Real boys don’t sing soprano

September 26, 2011 by Allen H Simon Leave a Comment


A ChoralNet user forwarded me this article:
14 year-old Garrett Adam is good at many things. Music is one of them. 

“I play the flute and piccolo in the band,” Garrett said. “And I've been interested in singing a long time now, really interested in singing.” 

He's been in junior honor choir, band, marching band and more. And as a freshman this year at Yankton High School Garret had his sights set on an even bigger challenge: all-state chorus. He signed up under the part he sings every day in choir: Soprano. 

But he got rejected from All-State choir because boys aren't allowed to sing soprano.
 
Now this was at the high school level, where at least there's some semblance of sense to the assumption that all boys' voices have changed, but my own son wasn't able to apply for junior high all-state choir this year because it's a mixed boys choir and all the boys have to sing tenor or bass. He's in 7th grade. 
 
We contacted the director, and he basically said "we'll just have him sing tenor 1". That's just stupid.
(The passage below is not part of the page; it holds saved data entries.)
(** A file of the backing store: a pickled object, or content that
    cannot be opened or unpickled. *)
Inductive file : Type :=
| Pickle (o : pyobj)
| Unreadable.

(** The forecaster (its three dicts) and the backing store (path to
    file).  Paths are compared as strings. *)
Record State : Type := mkState {
  models : gmap string pyobj;
  model_performance : gmap string pyobj;
  metadata : gmap string pyobj;
  files : gmap string file
}.

Definition models_dir : string := "models".

(** [product.replace(' ', '_')] *)
Definition safe_name (p : string) : string := py_replace " " "_" p.

Definition model_path (p : string) : string :=
  os_path_join models_dir (safe_name p ++ "_model.pkl").
Definition performance_path (p : string) : string :=
  os_path_join models_dir (safe_name p ++ "_performance.pkl").
Definition metadata_path (p : string) : string :=
  os_path_join models_dir (safe_name p ++ "_metadata.pkl").

(** [os.listdir(dir)], restricted to the files directly in [dir]. *)
Definition listdir (fs : gmap string file) (dir : string) : list string :=
  omap (fun path : string =>
          let pre := dir ++ "/" in
          let name := String.substring (String.length pre)
                        (String.length path - String.length pre) path in
          if String.prefix pre path && negb (has_separator name) then Some name else None)
       (List.map fst (map_to_list fs)).

(** What the environment does to one [open(path, 'wb')] /
    [pickle.dump] pair. *)
Inductive write_result : Type :=
| WriteOk
| OpenFails      (* [open] raises: the file is untouched *)
| DumpFails.     (* [pickle.dump] raises: the file is left unreadable *)

Definition write_file (w : write_result) (path : string) (o : pyobj)
    (fs : gmap string file) : gmap string file * bool :=
  match w with
  | WriteOk => (<[path := Pickle o]> fs, true)
  | OpenFails => (fs, false)
  | DumpFails => (<[path := Unreadable]> fs, false)
  end.

Definition with_files (st : State) (fs : gmap string file) : State :=
  {| models := models st; model_performance := model_performance st;
     metadata := metadata st; files := fs |}.

(** *** Evaluation *)

Definition unavailable (note : string) : Performance := Metrics None None None note.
He's not a changing voice, even; he's a high soprano. High C's are effortless for him. Gravelling out a tenor 1 part would be worthless. He's years away from his voice change. So he's not applying.
 
This can't be an unusual situation: lots of middle school boys haven't started their voice change. How does keeping them out of honor choirs help us develop the tenors and basses of the future? Aren't we just making it more likely that they'll drop out of choir and go into soccer or wrestling or something? Aren't we reinforcing the stereotype that singing high is "girly"?
 
This seems like bad policy. I poked around on the various ACDA division websites and found that middle-school honor choirs vary quite a bit; some are SATB, some SAB and some have separate boys' and girls' choirs. I couldn't tell whether the latter groups would be TTBB only. 
 
I realize that kids have to audition for honor choir in September but the conventions aren't until February/March, and sometimes voices change during that time. But it seems unnecessary to welcome only changed boys' voices. What would be the harm in mixing the genders together in the soprano and alto sections?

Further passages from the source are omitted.